*WHAT YOU ARE ASKED TO DO:* Each line below that contains "raised" should be counted. Give only the total.

*ENTRIES SHOWN:*
+++

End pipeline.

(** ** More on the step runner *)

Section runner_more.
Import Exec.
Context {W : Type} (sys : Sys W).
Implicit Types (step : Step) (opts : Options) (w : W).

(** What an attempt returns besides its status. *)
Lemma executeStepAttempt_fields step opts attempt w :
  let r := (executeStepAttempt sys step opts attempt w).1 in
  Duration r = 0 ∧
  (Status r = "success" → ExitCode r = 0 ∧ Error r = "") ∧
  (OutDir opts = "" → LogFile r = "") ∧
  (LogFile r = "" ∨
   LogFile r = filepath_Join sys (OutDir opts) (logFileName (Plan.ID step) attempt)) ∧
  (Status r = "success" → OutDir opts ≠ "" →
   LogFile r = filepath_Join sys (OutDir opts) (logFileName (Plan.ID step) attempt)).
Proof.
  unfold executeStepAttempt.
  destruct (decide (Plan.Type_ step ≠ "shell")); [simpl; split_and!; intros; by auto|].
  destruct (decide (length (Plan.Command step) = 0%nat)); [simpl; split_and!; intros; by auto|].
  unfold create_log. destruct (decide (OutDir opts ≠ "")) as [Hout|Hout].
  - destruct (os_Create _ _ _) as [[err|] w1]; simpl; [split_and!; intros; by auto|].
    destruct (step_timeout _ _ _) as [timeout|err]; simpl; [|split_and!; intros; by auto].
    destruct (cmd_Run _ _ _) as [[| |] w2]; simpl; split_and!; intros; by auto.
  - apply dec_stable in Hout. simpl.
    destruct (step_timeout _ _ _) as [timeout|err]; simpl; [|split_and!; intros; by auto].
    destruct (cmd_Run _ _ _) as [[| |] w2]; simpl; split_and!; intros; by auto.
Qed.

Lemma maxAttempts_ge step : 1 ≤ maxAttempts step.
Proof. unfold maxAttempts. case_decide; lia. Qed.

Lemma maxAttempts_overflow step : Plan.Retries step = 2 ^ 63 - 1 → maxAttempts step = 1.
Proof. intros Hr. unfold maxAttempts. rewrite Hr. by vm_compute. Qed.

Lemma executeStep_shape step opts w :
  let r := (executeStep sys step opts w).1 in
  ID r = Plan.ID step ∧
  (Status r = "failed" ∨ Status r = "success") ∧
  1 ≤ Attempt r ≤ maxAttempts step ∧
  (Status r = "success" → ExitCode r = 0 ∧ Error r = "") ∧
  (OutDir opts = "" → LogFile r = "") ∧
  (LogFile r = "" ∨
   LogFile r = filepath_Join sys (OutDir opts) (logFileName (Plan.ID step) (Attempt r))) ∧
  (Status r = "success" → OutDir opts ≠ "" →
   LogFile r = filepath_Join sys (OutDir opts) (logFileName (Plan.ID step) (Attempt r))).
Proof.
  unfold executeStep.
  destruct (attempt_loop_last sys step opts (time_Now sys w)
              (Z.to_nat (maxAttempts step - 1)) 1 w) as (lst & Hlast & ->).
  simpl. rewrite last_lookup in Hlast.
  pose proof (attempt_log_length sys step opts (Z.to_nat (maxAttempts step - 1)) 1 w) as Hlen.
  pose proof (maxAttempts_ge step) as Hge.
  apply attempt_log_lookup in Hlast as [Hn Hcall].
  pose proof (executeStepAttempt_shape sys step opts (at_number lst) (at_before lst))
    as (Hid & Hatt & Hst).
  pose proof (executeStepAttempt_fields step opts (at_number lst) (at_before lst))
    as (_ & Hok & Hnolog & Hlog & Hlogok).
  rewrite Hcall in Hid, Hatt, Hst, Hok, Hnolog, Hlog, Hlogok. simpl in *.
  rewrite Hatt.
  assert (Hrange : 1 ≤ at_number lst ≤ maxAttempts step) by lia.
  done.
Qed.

+++

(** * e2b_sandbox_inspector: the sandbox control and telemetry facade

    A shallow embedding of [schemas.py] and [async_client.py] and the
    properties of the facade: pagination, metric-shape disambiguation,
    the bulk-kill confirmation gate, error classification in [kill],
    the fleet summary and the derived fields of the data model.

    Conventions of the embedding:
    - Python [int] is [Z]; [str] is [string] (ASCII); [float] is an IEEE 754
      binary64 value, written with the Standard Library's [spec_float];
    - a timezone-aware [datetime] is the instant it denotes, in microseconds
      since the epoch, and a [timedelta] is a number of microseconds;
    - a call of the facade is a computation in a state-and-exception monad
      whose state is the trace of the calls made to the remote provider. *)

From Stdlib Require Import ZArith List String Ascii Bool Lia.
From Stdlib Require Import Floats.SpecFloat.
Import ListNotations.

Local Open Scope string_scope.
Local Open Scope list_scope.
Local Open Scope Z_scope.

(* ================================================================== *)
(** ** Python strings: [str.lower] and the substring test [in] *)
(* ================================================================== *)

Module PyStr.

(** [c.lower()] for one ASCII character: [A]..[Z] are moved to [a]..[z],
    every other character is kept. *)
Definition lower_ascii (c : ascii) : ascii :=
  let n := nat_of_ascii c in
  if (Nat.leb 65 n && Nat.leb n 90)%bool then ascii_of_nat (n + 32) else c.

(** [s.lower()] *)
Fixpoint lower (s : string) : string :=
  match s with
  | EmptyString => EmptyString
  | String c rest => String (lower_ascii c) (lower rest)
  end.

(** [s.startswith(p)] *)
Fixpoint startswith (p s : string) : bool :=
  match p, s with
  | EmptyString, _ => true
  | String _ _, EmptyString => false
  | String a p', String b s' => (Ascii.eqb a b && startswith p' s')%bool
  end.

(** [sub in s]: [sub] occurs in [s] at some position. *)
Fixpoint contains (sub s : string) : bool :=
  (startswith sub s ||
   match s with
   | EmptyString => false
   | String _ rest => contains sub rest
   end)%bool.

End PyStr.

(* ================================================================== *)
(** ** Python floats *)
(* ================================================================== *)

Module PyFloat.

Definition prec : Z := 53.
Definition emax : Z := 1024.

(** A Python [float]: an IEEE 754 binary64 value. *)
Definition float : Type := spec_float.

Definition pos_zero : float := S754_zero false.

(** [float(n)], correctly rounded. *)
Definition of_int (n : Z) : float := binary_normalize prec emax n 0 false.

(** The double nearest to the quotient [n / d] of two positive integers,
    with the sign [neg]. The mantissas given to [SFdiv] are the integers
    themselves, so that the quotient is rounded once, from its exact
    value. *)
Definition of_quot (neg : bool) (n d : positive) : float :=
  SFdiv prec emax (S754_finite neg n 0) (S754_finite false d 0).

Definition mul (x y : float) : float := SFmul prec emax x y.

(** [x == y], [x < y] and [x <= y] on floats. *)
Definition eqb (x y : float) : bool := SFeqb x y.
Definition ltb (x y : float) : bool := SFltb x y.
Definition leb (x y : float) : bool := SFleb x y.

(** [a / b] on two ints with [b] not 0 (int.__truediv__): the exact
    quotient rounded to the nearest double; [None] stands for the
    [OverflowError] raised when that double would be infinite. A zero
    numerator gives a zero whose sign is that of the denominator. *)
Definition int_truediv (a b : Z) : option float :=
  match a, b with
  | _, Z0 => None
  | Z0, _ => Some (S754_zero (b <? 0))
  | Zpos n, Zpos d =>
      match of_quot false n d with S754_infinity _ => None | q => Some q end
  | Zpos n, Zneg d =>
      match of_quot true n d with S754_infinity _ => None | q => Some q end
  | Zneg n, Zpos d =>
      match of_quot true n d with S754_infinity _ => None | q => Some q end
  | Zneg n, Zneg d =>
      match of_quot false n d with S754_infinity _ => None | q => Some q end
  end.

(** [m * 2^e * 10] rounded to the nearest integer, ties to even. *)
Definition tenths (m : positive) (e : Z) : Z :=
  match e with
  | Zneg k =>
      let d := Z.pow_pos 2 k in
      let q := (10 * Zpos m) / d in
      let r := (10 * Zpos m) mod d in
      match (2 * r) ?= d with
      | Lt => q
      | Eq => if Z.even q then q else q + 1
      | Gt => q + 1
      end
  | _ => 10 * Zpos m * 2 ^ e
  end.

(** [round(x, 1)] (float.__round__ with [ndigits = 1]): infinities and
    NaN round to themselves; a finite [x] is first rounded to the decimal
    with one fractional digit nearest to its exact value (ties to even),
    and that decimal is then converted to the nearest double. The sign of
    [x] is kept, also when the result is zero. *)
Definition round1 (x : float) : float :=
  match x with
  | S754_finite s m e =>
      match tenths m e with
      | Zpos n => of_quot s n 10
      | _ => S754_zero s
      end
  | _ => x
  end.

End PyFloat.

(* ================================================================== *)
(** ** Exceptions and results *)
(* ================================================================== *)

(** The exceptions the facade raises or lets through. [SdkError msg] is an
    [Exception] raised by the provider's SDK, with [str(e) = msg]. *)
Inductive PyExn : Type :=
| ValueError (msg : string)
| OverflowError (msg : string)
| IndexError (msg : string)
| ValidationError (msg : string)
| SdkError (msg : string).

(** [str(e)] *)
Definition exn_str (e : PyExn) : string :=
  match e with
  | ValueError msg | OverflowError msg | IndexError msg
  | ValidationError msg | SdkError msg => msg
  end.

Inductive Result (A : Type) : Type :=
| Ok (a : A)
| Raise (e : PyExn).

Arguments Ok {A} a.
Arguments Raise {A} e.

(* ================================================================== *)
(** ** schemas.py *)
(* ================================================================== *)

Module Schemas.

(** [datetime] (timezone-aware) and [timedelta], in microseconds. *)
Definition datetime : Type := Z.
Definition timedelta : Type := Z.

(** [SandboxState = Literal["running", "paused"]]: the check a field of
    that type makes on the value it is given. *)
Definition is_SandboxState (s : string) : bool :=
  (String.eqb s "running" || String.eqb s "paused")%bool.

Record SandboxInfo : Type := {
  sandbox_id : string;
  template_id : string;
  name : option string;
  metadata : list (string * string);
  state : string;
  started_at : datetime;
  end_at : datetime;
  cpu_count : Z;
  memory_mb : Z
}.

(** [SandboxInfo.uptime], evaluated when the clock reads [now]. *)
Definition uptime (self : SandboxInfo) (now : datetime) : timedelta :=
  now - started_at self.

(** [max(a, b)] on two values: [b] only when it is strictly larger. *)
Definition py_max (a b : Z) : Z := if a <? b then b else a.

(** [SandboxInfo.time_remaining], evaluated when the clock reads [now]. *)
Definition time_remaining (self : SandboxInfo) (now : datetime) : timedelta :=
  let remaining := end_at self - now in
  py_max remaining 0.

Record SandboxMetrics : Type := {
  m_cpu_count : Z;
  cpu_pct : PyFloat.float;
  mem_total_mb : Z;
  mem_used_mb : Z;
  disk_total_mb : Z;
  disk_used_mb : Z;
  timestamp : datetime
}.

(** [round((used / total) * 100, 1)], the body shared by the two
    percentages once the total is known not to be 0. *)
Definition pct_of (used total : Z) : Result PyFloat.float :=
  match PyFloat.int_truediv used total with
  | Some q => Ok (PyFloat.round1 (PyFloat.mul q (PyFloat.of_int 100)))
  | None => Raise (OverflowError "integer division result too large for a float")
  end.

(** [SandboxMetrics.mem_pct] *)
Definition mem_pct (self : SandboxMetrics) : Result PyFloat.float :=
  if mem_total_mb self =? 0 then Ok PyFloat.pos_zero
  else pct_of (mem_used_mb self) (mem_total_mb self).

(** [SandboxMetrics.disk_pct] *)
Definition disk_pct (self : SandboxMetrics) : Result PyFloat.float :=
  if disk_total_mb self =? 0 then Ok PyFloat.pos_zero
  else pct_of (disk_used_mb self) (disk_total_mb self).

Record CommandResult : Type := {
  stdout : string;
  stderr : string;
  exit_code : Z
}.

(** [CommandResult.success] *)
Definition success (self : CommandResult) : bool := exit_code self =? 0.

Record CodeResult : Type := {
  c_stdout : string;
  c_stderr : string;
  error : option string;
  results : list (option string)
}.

+++

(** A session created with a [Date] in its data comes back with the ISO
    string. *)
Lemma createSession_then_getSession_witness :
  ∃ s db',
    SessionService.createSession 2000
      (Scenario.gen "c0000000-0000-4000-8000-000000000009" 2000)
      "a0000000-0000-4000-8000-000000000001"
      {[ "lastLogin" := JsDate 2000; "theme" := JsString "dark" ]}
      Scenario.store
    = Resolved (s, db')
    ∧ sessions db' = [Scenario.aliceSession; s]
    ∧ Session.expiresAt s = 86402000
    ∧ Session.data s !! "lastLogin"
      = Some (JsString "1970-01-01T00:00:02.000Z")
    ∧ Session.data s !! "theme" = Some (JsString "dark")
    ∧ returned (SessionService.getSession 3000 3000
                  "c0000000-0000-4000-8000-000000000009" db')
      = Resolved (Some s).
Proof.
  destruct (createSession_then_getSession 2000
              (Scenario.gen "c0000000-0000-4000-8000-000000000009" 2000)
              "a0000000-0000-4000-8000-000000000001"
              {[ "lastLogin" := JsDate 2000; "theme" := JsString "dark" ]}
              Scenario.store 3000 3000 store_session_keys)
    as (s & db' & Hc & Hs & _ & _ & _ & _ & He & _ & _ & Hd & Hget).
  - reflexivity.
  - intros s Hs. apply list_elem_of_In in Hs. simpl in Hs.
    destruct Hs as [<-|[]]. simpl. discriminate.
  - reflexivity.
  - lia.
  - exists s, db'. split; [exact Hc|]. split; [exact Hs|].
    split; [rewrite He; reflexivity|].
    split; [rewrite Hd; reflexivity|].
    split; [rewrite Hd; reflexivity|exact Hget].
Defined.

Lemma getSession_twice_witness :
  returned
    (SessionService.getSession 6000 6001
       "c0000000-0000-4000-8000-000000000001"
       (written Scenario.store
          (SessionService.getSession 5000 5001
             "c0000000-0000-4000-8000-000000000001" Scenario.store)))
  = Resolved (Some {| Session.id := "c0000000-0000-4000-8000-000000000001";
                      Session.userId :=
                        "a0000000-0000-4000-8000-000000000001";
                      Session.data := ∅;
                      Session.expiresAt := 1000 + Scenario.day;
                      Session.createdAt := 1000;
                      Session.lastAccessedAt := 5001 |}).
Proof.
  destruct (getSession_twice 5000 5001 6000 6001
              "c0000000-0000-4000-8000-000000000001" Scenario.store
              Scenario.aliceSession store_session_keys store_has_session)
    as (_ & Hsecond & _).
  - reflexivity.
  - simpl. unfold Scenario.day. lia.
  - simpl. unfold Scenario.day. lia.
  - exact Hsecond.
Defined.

+++

*ANSWER TO THIS EXERCISE:* 2